Si elle devait retomber enceinte, ce serait naturellement comme lors des deux grossesses précédentes. Elle en est convaincue. Katrin et Fabian décident ensemble d’abandonner les traitements FIV. Ils font un premier pas vers un plan B : une vie à deux, sans enfant. Katrin tombe une troisième fois enceinte, de manière inattendue.

Mais sept semaines plus tard, des saignements apparaissent : la grossesse s’interrompt une nouvelle fois beaucoup trop tôt. Katrin crée des « vision boards » avec de nouveaux projets et des destinations de voyage : elle rêve d’un long périple pour se détacher complètement du désir d’enfant. Fabian partage ces rêves, tout en conservant une foi inébranlable : tout arrive en son temps. Quelques semaines plus tard, une opportunité unique se présente : Fabian, journaliste, reçoit une proposition comme correspondant à Washington. L’occasion idéale pour un nouveau départ et une nouvelle aventure.

Le nouveau départ

Aux États-Unis, tous deux se concentrent sur leur nouvelle vie. Mais chez Katrin, les expériences des années précédentes continuent de résonner. Elle ne trouve pas d’offres de soutien adaptées aux personnes qui restent involontairement sans enfant. Une aide psychologique aurait dû être organisée par elle-même, mais à ce moment-là, elle n’en a pas la force. Katrin se sent souvent seule et ne trouve pas de structures d’accompagnement appropriées. Elle tombe sans cesse sur des récits de réussite : ceux qui, après de nombreux cycles de FIV, finissent par avoir un bébé.

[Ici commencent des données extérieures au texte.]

(** The metadata table holds the users [us] and the groups [gs], sealed under [key]. *)
Record holds_store meta key (us : Users) (gs : Groups) : Prop := {
  hs_users : kv_get meta META_USERS_KEY = Some (Users_encode us);
  hs_groups : kv_get meta META_GROUPS_KEY = Some (Groups_encode gs);
  hs_names : names_ok us gs;
  hs_sizes : sizes_ok us gs 0 0;
  hs_ok : directory_ok (dir_of us gs);
  hs_sealed : verify_control meta key = Ok tt;
  hs_key : blen key = KEY_LEN;
}.

Lemma users_wf_of us gs : names_ok us gs → sizes_ok us gs 0 0 → directory_ok (dir_of us gs) → users_wf us ∧ groups_wf gs.
Proof.
  intros [Hun Hgn] (Hcu & Hcg & Hsu & Hsg) [Hus Hgs _ _ Hnx _ _ _ _]. cbn in *. split; split; try (unfold unsigned_ok; lia).
  - apply Forall_forall. intros u Hu. apply (Hus (u_name u) u). by apply by_name_lookup.
  - apply Forall_forall. intros g Hg. apply (Hgs (g_name g) g). by apply by_name_lookup.
Qed.

Lemma holds_users meta key us gs : holds_store meta key us gs → Users_load meta = Ok us ∧ Groups_load meta = Ok gs.
Proof.
  intros [Hu Hg Hn Hs Hd _ _]. destruct (users_wf_of us gs Hn Hs Hd). unfold Users_load, Groups_load. rewrite Hu, Hg.
  split; [by apply Users_roundtrip|by apply Groups_roundtrip].
Qed.

Lemma sealed_epoch meta key : verify_control meta key = Ok tt → ∃ e, read_epoch meta = Ok e.
Proof. unfold verify_control. destruct (read_epoch meta) as [e|e| |]; [by exists e|done..]. Qed.

Lemma seal_control_spec meta key e : blen key = KEY_LEN → read_epoch meta = Ok e →
  ∃ meta', seal_control key meta = Ok meta' ∧ verify_control meta' key = Ok tt ∧
    ∀ k, k ≠ META_EPOCH_KEY → k ≠ META_CONTROL_MAC_KEY → kv_get meta' k = kv_get meta k.
Proof.
  intros Hk He. unfold seal_control. rewrite He. cbn [rbind]. unfold mac_control. rewrite keyed_Ok by done. cbn [rbind].
  eexists. split; [done|]. split.
  - unfold verify_control, read_pubkey_bytes, read_epoch, mac_control. read_back. rewrite blen_to_be. change (Z.of_nat 8 =? 8) with true. cbn [rbind].
    rewrite of_be_to_be_id by (apply Z.mod_pos_bound; lia). rewrite keyed_Ok by done. cbn [rbind].
    rewrite ct_eq_spec. by rewrite bool_decide_true.
  - intros k Hne1 Hne2. by rewrite !kv_insert_ne.
Qed.

(** Whatever was written, sealing makes a store of it. *)
Lemma seal_holds meta key us gs : blen key = KEY_LEN → (∃ e, read_epoch meta = Ok e) →
  kv_get meta META_USERS_KEY = Some (Users_encode us) → kv_get meta META_GROUPS_KEY = Some (Groups_encode gs) →
  names_ok us gs → sizes_ok us gs 0 0 → directory_ok (dir_of us gs) →
  ∃ meta', seal_control key meta = Ok meta' ∧ holds_store meta' key us gs.
Proof.
  intros Hk [e He] Hu Hg Hn Hs Hd. destruct (seal_control_spec meta key e Hk He) as (meta' & E & Hv & Hsame).
  exists meta'. split; [done|]. split; try done; rewrite Hsame; done.
Qed.

Lemma read_epoch_insert meta k v : k ≠ META_EPOCH_KEY → read_epoch (kv_insert meta k v) = read_epoch meta.
Proof. intros Hk. unfold read_epoch. by rewrite kv_get_insert, decide_False. Qed.
Definition registry_delete (meta : T) (table name : bytes) : res (option IndexEntry * T) :=
  let? reg := Registry_load meta in
  match remove_first (is_index table name) (entries reg) with
  | None => Ok (None, meta)
  | Some (entry, rest) =>
      let? meta := Registry_store (mkRegistry (next_id reg) rest) meta in
      Ok (Some entry, meta)
  end.

Definition registry_create (meta : T) (table : bytes) (def : IndexDef) : res (bool * T) :=
  let? reg := Registry_load meta in
  match List.find (is_index table (def_name def)) (entries reg) with
  | Some entry =>
      if decide (e_def entry = def) then Ok (false, meta)
      else Err (SchemaMismatch "index '{name}' on table '{table}' already exists with a different definition")
  | None =>
      let id := next_id reg in
      if next_id reg =? U32_MAX then Err (Corrupt "index registry id counter overflow")
      else
        let reg := mkRegistry (next_id reg + 1) (entries reg ++ [mkIndexEntry table id def]) in
        let? meta := Registry_store reg meta in
        Ok (true, meta)
  end.

(** ** The invariant *)

Definition entry_wf (e : IndexEntry) : Prop :=
  string_ok (e_table e) ∧ unsigned_ok 32 (e_id e) ∧ def_ok (e_def e).

Definition reg_size (es : list IndexEntry) : Z :=
  8 + blen (concat (map (λ e, (to_be 4 (blen (e_table e)) ++ e_table e) ++ to_be 4 (e_id e) ++ def_bytes (e_def e)) es)).
(* ===== verification/Ctx.v ===== *)
(** * The mutation context

    [txn/context/ctx.rs] for the build without [permissions] and
    [entry-timestamps]: the data table of the transaction together with its
    write-back cache.  [rng] is the thread-local key generator of [key.rs], passed
    explicitly.

    The proofs view a context as one map from keys to nodes ([view]): the buffered
    directories, then the buffered files, then the decoded engine entries.  Every
    read answers from that map and every write updates it at one key. *)
From S2P Require Import Prelude BTree Codec Key Dir Engine WriteBuffer Path.

Section ctx.
Context {T : Type} `{KV T Z bytes}.

Record Ctx := mkCtx { data : T; wb : WriteBuffer; rng : Z }.

Definition set_wb (f : WriteBuffer → WriteBuffer) (c : Ctx) : Ctx := mkCtx (data c) (f (wb c)) (rng c).

(** [AKey::generate]. *)
Definition fresh_key : SM Ctx AKey := λ c,
  let '(k, s) := generate (rng c) in (Ok k, mkCtx (data c) (wb c) s).

Definition put_entry (akey : AKey) (entry : bytes) : SM Ctx unit := λ c,
  (Ok tt, mkCtx (kv_insert (data c) akey entry) (file_forget (wb c) akey) (rng c)).

Definition ctx_buffering (c : Ctx) : bool := active (wb c).

Definition put_file_edit (akey : AKey) (entry : bytes) : SM Ctx unit := λ c,
  if ctx_buffering c then (Ok tt, set_wb (λ b, file_put b akey entry) c)
  else put_entry akey entry c.

Definition remove_entry (akey : AKey) : SM Ctx unit := λ c,
  (Ok tt, mkCtx (kv_remove (data c) akey) (forget (wb c) akey) (rng c)).

Definition read_verified (akey : AKey) (c : Ctx) : res (option bytes) :=
  match file_get (wb c) akey with
  | Some entry => Ok (Some entry)
  | None => read_entry (data c) akey
  end.

(** [self.dirs.dirty() && self.dirs.read(|dirs| dirs.contains_key(&akey))]. *)
Definition buffered_dir (akey : AKey) (c : Ctx) : bool :=
  dirty (wb c) && wb_read (wb c) (λ d, bool_decide (is_Some (d !! akey))).

(** [self.dirs.dirty() && let Some(x) = self.dirs.read(|dirs| dirs.get(&akey)...)]. *)
Definition buffered_children (akey : AKey) (c : Ctx) : option Children :=
  if dirty (wb c) then wb_read (wb c) (λ d, d !! akey) else None.

Definition has_entry (akey : AKey) (c : Ctx) : res bool :=
  if buffered_dir akey c then Ok true
  else Ok (bool_decide (is_Some (kv_get (data c) akey))).
(** The remaining draws are still unused. *)
Lemma changes_fresh c t c' t' n N :
  changes c t c' t' n → holds (view c) t → fresh_for (view c) (rng c) N → n ≤ N ≤ 2 ^ 62 →
  fresh_for (view c') (rng c') (N - n).
Proof.
  intros Hg Ht Hf HN i Hi. pose proof (g_n _ _ _ _ _ Hg).
  rewrite (g_rng _ _ _ _ _ Hg), nth_key_state.
  rewrite (g_frame _ _ _ _ _ Hg); [apply Hf; lia| |].
  - apply (fresh_not_in c t _ N); [done..|lia].
  - intros [Hin|(j & Hj & E)]%(g_new _ _ _ _ _ Hg).
    + revert Hin. apply (fresh_not_in c t _ N); [done..|lia].
    + apply nth_key_inj in E; lia.
Qed.

Lemma changes_refl c t : ctx_ok c → holds (view c) t → NoDup (tkeys t) → changes c t c t 0.
Proof.
  intros Hc Ht Hnd. split; try done; [by auto|].
  rewrite Z.mul_0_r, state_at_0; [done|apply Hc].
Qed.

Lemma changes_trans c t c1 t1 c2 t2 n1 n2 :
  changes c t c1 t1 n1 → changes c1 t1 c2 t2 n2 → holds (view c) t → fresh_for (view c) (rng c) n1 →
  changes c t c2 t2 (n1 + n2).
Proof.
  intros H1 H2 Ht Hf. destruct H1, H2. split; try done; try congruence; try lia.
  - intros j Hj Hj2. destruct (decide (j ∈ tkeys t1)) as [Hj1|Hj1].
    + rewrite (g_gone1 _ Hj1 Hj2). destruct (g_new0 _ Hj1) as [?|(i & Hi & ->)]; [done|]. by rewrite Hf.
    + by rewrite g_frame1, g_frame0.
  - intros j Hj Hj2. destruct (decide (j ∈ tkeys t1)) as [Hj1|Hj1]; [by apply g_gone1|].
    rewrite g_frame1 by done. by apply g_gone0.
  - intros j Hj. destruct (g_new1 _ Hj) as [Hj1|(i & Hi & ->)].
    + destruct (g_new0 _ Hj1) as [?|(i & Hi & ->)]; [by left|]. right. exists i. split; [lia|done].
    + right. exists (n1 + i). split; [lia|]. by rewrite g_rng0, nth_key_state.
  - rewrite g_rng1, g_rng0, state_at_add. f_equal. lia.
Qed.
(* ===== verification/FsSpec.v ===== *)
(** * Filesystem operations on whole paths

    The operations of [txn/context/table.rs] as a transaction calls them, against
    the abstract tree: each theorem runs the operation on a context for a tree and
    gives the context's tree afterwards. *)
From S2P Require Import Prelude BTree Codec Ext Scalar Path Value Archived Key Dir Engine WriteBuffer Ctx Fs Tree Refine.

Section fsspec.
Context `{Ext} {T : Type} `{KV T Z bytes} `{!KVLaws T Z bytes}.
Implicit Type c : Ctx T.

(** The root directory may not have been written yet. *)
Definition fs c t : Prop :=
  ctx_ok c ∧ NoDup (tkeys t) ∧ akey t = ROOT ∧ is_dir t = true ∧
  (holds (view c) t ∨ view c ROOT = None ∧ t = ADir ROOT []).

Definition fs_mat c t : Prop :=
  ctx_ok c ∧ NoDup (tkeys t) ∧ akey t = ROOT ∧ is_dir t = true ∧ holds (view c) t.

Lemma fs_mat_fs c t : fs_mat c t → fs c t.
Proof. intros (? & ? & ? & ? & ?). split_and!; auto. Qed.

Lemma changes_fs c t c' t' n : fs_mat c t → changes c t c' t' n → fs_mat c' t'.
Proof. intros (_ & _ & Hk & Hd & _) []. split_and!; congruence || done. Qed.

(** One operation on a whole tree: the new context stands for the new tree, no
    node is left behind that the tree does not have, and exactly the first [n]
    keys of the generator were drawn. *)
Record steps c t c' t' n : Prop := {
  st_fs : fs c' t';
  st_clean : (∀ j, j ∉ tkeys t → view c j = None) → ∀ j, j ∉ tkeys t' → view c' j = None;
  st_new : ∀ j, j ∈ tkeys t' → j ∈ tkeys t ∨ ∃ i, 0 ≤ i < n ∧ j = nth_key (rng c) i;
  st_n : 0 ≤ n;
  st_rng : rng c' = state_at (rng c) (2 * n);
  st_buf : buffering (wb c') = buffering (wb c);
}.
(* ===== verification/Move.v ===== *)
(** * Moving a subtree

    The pure part of [mv_into]: what the nodes look like once the destination's
    old subtree is deleted, the source linked at the destination and unlinked from
    its old parent, as a tree. *)
From S2P Require Import Prelude BTree Codec Key Dir Path WriteBuffer Ctx Tree Refine.

Lemma bt_insert_remove_comm {V} (m : list (bytes * V)) a b x :
  bt_sorted m → a ≠ b → bt_remove (bt_insert m a x) b = bt_insert (bt_remove m b) a x.
Proof.
  intros Hs Hab. apply bt_ext; [by apply bt_sorted_remove, bt_sorted_insert|by apply bt_sorted_insert, bt_sorted_remove|].
  intros j. rewrite bt_get_remove, !bt_get_insert, bt_get_remove by auto using bt_sorted_insert, bt_sorted_remove.
  repeat case_decide; congruence.
Qed.

Lemma tsorted_remove_child k ch n : tsorted (ADir k ch) → tsorted (ADir k (bt_remove ch n)).
Proof.
  rewrite !tsorted_dir. intros [Hs Hc]. split; [by apply bt_sorted_remove|].
  destruct (bt_get ch n) as [x|] eqn:E; [|by rewrite bt_remove_absent].
  destruct (bt_split ch n x Hs E) as (m1 & m2 & -> & _ & ->).
  apply Forall_app in Hc as [H1 H2]. inversion H2; subst. by apply Forall_app.
Qed.

Lemma nodup_swap {A} (X P B G C D : list A) :
  NoDup (X ++ P ++ (B ++ G ++ C) ++ D) → NoDup (P ++ (B ++ X ++ C) ++ D).
Proof.
  intros Hn. assert (P ++ (B ++ X ++ C) ++ D ≡ₚ X ++ P ++ (B ++ C) ++ D) as ->.
  - symmetry. rewrite (app_assoc X P), (Permutation_app_comm X P), <- app_assoc. apply Permutation_app_head.
    rewrite !app_assoc. apply Permutation_app_tail. rewrite (Permutation_app_comm X B). by rewrite <- !app_assoc.
  - eapply sublist_NoDup; [exact Hn|]. repeat (apply sublist_app; [done|]). apply sublist_app; [|done].
    apply sublist_app; [done|]. by apply sublist_inserts_l.
Qed.

Section mv.
Context (v2 v5 : AKey → option node) (t1 : atree) (sp dp : APath) (sn dn : bytes).
Context (k ks : AKey) (ch chs : list (bytes * atree)) (x : atree).
Let src := sp ++ [sn].
Let dst := dp ++ [dn].
Hypothesis Hh : holds v2 t1.
Hypothesis Hso : tsorted t1.
Hypothesis Hnd : NoDup (tkeys t1).
Hypothesis Hsp : tlookup t1 sp = Some (ADir ks chs).
Hypothesis Hx : bt_get chs sn = Some x.
Hypothesis Hdp : tlookup t1 dp = Some (ADir k ch).
Hypothesis Hsd : ¬ src `prefix_of` dst.
Hypothesis Hds : ¬ dst `prefix_of` src.

Definition mv_gone : list AKey := match bt_get ch dn with Some e => tkeys e | None => [] end.
Definition mv_mid : atree := t_remove t1 src.

Lemma mv_mid_eq : mv_mid = treplace t1 sp (ADir ks (bt_remove chs sn)).
Proof using Hsp. apply t_remove_replace, Hsp. Qed.

Lemma mv_src_sorted : bt_sorted chs.
Proof using Hso Hsp. by pose proof (tsorted_lookup _ _ _ Hso Hsp) as [? _]%tsorted_dir. Qed.

Lemma mv_mid_sorted : tsorted mv_mid.
Proof using Hso Hsp.
  rewrite mv_mid_eq. eapply treplace_sorted; [done|exact Hsp|].
  by apply tsorted_remove_child, (tsorted_lookup _ _ _ Hso Hsp).
Qed.

Lemma mv_keys_perm : tkeys t1 ≡ₚ tkeys x ++ tkeys mv_mid.
Proof using Hso Hsp Hx.
  destruct (tkeys_split _ _ _ Hso Hsp) as (a & b & Ea & Eb). rewrite mv_mid_eq, Eb.
  destruct (bt_split chs sn x mv_src_sorted Hx) as (m1 & m2 & Ec & _ & Er). rewrite Er.
  rewrite Ec in Ea. rewrite Ea. rewrite !tkeys_dir, !chkeys_app, ?chkeys_cons in *. cbn [snd] in *. symmetry.
  rewrite (app_assoc (tkeys x) a), (Permutation_app_comm (tkeys x) a), <- app_assoc.
  apply Permutation_app_head. cbn [app]. rewrite <- Permutation_middle. constructor.
  rewrite <- !app_assoc, (app_assoc (tkeys x)), (Permutation_app_comm (tkeys x)), <- app_assoc. done.
Qed.

Lemma mv_keys : NoDup (tkeys x ++ tkeys mv_mid).
Proof using Hso Hnd Hsp Hx. by rewrite <- mv_keys_perm. Qed.

(** The destination's parent, before and after the source left. *)
Lemma mv_mid_parent :
  ∃ ch', tlookup mv_mid dp = Some (ADir k ch') ∧ bt_get ch' dn = bt_get ch dn ∧
    ((k = ks ∧ ch = chs ∧ sn ≠ dn ∧ ckeys ch' = bt_remove (ckeys ch) sn) ∨ (k ≠ ks ∧ ckeys ch' = ckeys ch)).
Proof using All.
  assert (k = ks → dp = sp) as Hkey.
  { intros E. by destruct (path_unique t1 dp sp _ _ Hnd Hdp Hsp E). }
  destruct (decide (dp = sp)) as [Edp|Hne].
  - pose proof Hdp as E. rewrite Edp, Hsp in E. injection E as E1 E2.
    assert (sn ≠ dn) as Hn by (intros En; apply Hsd; unfold src, dst; by rewrite En, Edp).
    exists (bt_remove chs sn). rewrite <- E2. split_and!.
    + rewrite mv_mid_eq, Edp, <- E1. by apply (tlookup_replace _ _ _ _ Hso Hsp).
    + rewrite bt_get_remove by apply mv_src_sorted. by rewrite decide_False.
    + left. split_and!; try done. apply ckeys_remove.
  - assert (k ≠ ks) as Hk by (intros E; apply Hne; auto).
    destruct (decide (dp `prefix_of` src)) as [[r Er]|Hnp].
    + unfold mv_mid. rewrite Er.
      destruct r as [|m r].
      { rewrite app_nil_r in Er. exfalso. apply Hsd. rewrite Er. unfold dst. by apply prefix_app_r. }
      rewrite (t_remove_ancestor dp t1 (m :: r) _ Hso) by done.
      assert (r ≠ []) as Hr.
      { intros ->. unfold src in Er. apply app_inj_tail in Er as [? _]. congruence. }
      pose proof (tsorted_lookup _ _ _ Hso Hdp) as [Hs _]%tsorted_dir.
      destruct (t_remove_ckeys k ch m r Hs Hr) as (ch' & -> & Hck & Hget).
      exists ch'. split_and!; [done| |by right]. apply Hget. intros ->. apply Hds. unfold dst. rewrite Er.
      exists r. by rewrite <- app_assoc.
    + exists ch. split_and!; [|done|by right]. unfold mv_mid. rewrite <- Hdp. apply t_remove_lookup; try done.
      * unfold src. by destruct sp.
      * intros Hp. apply Hsd. unfold dst. by apply prefix_app_r.
Qed.

Definition mv_view (j : AKey) : option node :=
  if decide (j = ks) then Some (NDir (bt_remove (ckeys chs) sn)) else v2 j.

Lemma mv_mid_holds : holds mv_view mv_mid ∧ holds mv_view x.
Proof using All.
  pose proof (holds_lookup _ _ _ _ Hh Hsp) as Hhs. pose proof (proj1 (holds_dir _ _ _) Hhs) as [Hk Hc].
  destruct (tkeys_split _ _ _ Hso Hsp) as (a & b & Ea & _).
  assert (ks ∉ chkeys chs) as Hks.
  { rewrite Ea in Hnd. apply NoDup_app in Hnd as (_ & _ & Hn). apply NoDup_app in Hn as (Hn & _).
    rewrite tkeys_dir in Hn. by apply NoDup_cons in Hn as [? _]. }
  assert (∀ e, e ∈ chs → holds mv_view e.2) as Hall.
  { intros e He. rewrite Forall_forall in Hc. eapply holds_frame; [|by apply Hc]. intros j Hj.
    unfold mv_view. rewrite decide_False; [done|]. intros ->. apply Hks, chkeys_elem. by exists e. }
  split.
  - rewrite mv_mid_eq. eapply (holds_replace v2); try done.
    + apply holds_dir. split.
      * unfold mv_view. rewrite decide_True by done. by rewrite ckeys_remove.
      * apply Forall_forall. intros e He. apply Hall.
        destruct (bt_split chs sn x mv_src_sorted Hx) as (m1 & m2 & -> & _ & Er). rewrite Er in He. set_solver.
    + intros j _ Hj. unfold mv_view. rewrite decide_False; [done|]. intros ->. apply Hj. left.
  - apply (Hall (sn, x)). by apply bt_get_Some_in.
Qed.

Hypothesis Hv : ∀ j, j ≠ k → j ≠ ks → v5 j = if decide (j ∈ mv_gone) then None else v2 j.
Hypothesis Hvk : k ≠ ks → v5 k = Some (NDir (bt_insert (ckeys ch) dn (akey x))).
Hypothesis Hvs : v5 ks = Some (NDir (bt_remove
  (if decide (ks = k) then bt_insert (ckeys ch) dn (akey x) else ckeys chs) sn)).

Lemma mv_holds :
  ∃ ch', tlookup mv_mid dp = Some (ADir k ch') ∧
    let t' := treplace mv_mid dp (ADir k (bt_insert ch' dn x)) in
    holds v5 t' ∧ NoDup (tkeys t') ∧ ∀ j, j ∈ tkeys t1 ↔ j ∈ mv_gone ∨ j ∈ tkeys t'.
Proof using All.
  destruct mv_mid_parent as (ch' & Hl & Hg & Hcase). exists ch'. split; [done|]. cbn zeta.
  pose proof mv_keys as Hkeys. destruct mv_mid_holds as [Hmid Hhx].
  pose proof mv_mid_sorted as Hms.
  destruct (tkeys_split _ _ _ Hms Hl) as (a & b & Ea & Eb).
  pose proof (tsorted_lookup _ _ _ Hms Hl) as [Hs' _]%tsorted_dir.
  pose proof (bt_insert_perm ch' dn x Hs') as Hperm.
  assert (∃ m1 old m2, ch' = m1 ++ old ++ m2 ∧ bt_insert ch' dn x = m1 ++ [(dn, x)] ++ m2 ∧ chkeys old = mv_gone)
    as (m1 & old & m2 & Ech & Ei & Eold).
  { unfold mv_gone. rewrite <- Hg. destruct (bt_get ch' dn) as [e|]; destruct Hperm as (m1 & m2 & ? & ?).
    - exists m1, [(dn, e)], m2. split_and!; [done..|]. cbn. by rewrite app_nil_r.
    - by exists m1, [], m2. }
  assert (v5 k = Some (NDir (ckeys (bt_insert ch' dn x)))) as Hv5k.
  { rewrite ckeys_insert. destruct Hcase as [(-> & -> & Hn & ->)|[Hne ->]]; [|by apply Hvk].
    rewrite Hvs, decide_True by done. rewrite bt_insert_remove_comm; [done|apply ckeys_sorted, mv_src_sorted|done]. }
  rewrite Ei in *. rewrite Ech, tkeys_dir, !chkeys_app, Eold in Ea.
  specialize (Eb (ADir k (m1 ++ [(dn, x)] ++ m2))). rewrite tkeys_dir, !chkeys_app, chkeys_cons in Eb.
  cbn [snd chkeys map concat] in Eb. rewrite app_nil_r in Eb.
  rewrite Ea in Hkeys.
  assert (∀ j, j ≠ k → j ∉ mv_gone → v5 j = mv_view j) as Hsame.
  { intros j Hjk Hjg. unfold mv_view. destruct (decide (j = ks)) as [Hjs|Hjs].
    - rewrite Hjs, Hvs. rewrite decide_False; [done|congruence].
    - by rewrite Hv, decide_False. }
  assert (∀ j, j ∈ tkeys x ∨ j ∈ chkeys m1 ∨ j ∈ chkeys m2 → j ≠ k ∧ j ∉ mv_gone) as Hdis.
  { clear -Hkeys. intros j Hj. apply NoDup_app in Hkeys as (_ & Hd & Hn). apply NoDup_app in Hn as (_ & _ & Hn).
    apply NoDup_app in Hn as (Hn & _). apply NoDup_cons in Hn as [Hk Hn]. apply NoDup_app in Hn as (_ & Hd1 & Hn).
    apply NoDup_app in Hn as (_ & Hd2 & _).
    destruct Hj as [Hj|[Hj|Hj]]; [specialize (Hd _ Hj)|specialize (Hd1 _ Hj)|]; set_solver. }
  split_and!.
  - eapply (holds_replace mv_view); [done|done| |exact Hl|done| |].
    + by apply NoDup_app in Hkeys as (_ & _ & Hn); rewrite Ea.
    + pose proof (holds_lookup _ _ _ _ Hmid Hl) as [_ Hc]%holds_dir. rewrite Ech in Hc.
      apply Forall_app in Hc as [Hc1 Hc]. apply Forall_app in Hc as [_ Hc2].
      apply holds_dir. split; [done|]. apply Forall_app. split; [|apply Forall_app; split].
      * apply Forall_forall. intros e He. rewrite Forall_forall in Hc1. eapply holds_frame; [|by apply Hc1].
        intros j Hj. assert (j ∈ chkeys m1) by (apply chkeys_elem; by exists e). apply Hsame; apply Hdis; auto.
      * constructor; [|constructor]. cbn. eapply holds_frame; [|exact Hhx]. intros j Hj. apply Hsame; apply Hdis; auto.
      * apply Forall_forall. intros e He. rewrite Forall_forall in Hc2. eapply holds_frame; [|by apply Hc2].
        intros j Hj. assert (j ∈ chkeys m2) by (apply chkeys_elem; by exists e). apply Hsame; apply Hdis; auto.
    + intros j _ Hj. rewrite Ech, tkeys_dir, !chkeys_app, Eold in Hj. apply Hsame; set_solver.
  - rewrite Eb. exact (nodup_swap _ a (k :: chkeys m1) mv_gone (chkeys m2) b Hkeys).
  - intros j. rewrite mv_keys_perm, Ea, Eb. clear. set_solver.
Qed.
End mv.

Elle décide alors de prendre les choses en main. Avec son amie Rahel, qui a consciemment choisi de ne pas avoir d’enfants, elle produit aujourd’hui le podcast « Expectations », destiné aux personnes sans enfant, par choix ou non. Pour Katrin, ce podcast devient un moyen de digérer ce qu’elle a vécu et d’entrer en contact avec d’autres personnes concernées, d’échanger. Elle se sent enfin comprise et moins seule avec ses expériences. Par ailleurs, elle fonde une organisation, Kinderwunsch Peer-Support, à laquelle peuvent s’adresser des personnes ayant un désir d’enfant inassouvi. Elles peuvent y échanger avec une « personne pair », c’est-à-dire quelqu’un qui a vécu une expérience similaire.

Une nouvelle image de la vie à deux

Les expériences partagées ont renforcé la relation de Katrin et Fabian. Cela n’a pas toujours été facile. Ce qui les a aidés, c’est de parler régulièrement de leur désir d’enfant et du processus. Et l’humour, très important pour eux deux.

Durant les quatre années passées à Washington D.C. beaucoup de choses ont évolué : de la frustration liée au désir d’enfant inassouvi à la prise de conscience que la vie est belle telle qu’elle est. Car Katrin et Fabian ont une relation merveilleuse et savent l’apprécier. Aujourd’hui, ils savourent leur vie à deux et se réjouissent des aventures qui les attendent encore. Après presque trois mois à parcourir les États-Unis avec une tente de toit, ils sont revenus en Suisse. L’aventure américaine est terminée. Ils sont désormais curieux de découvrir ce que leur réserve ce nouveau chapitre en Suisse.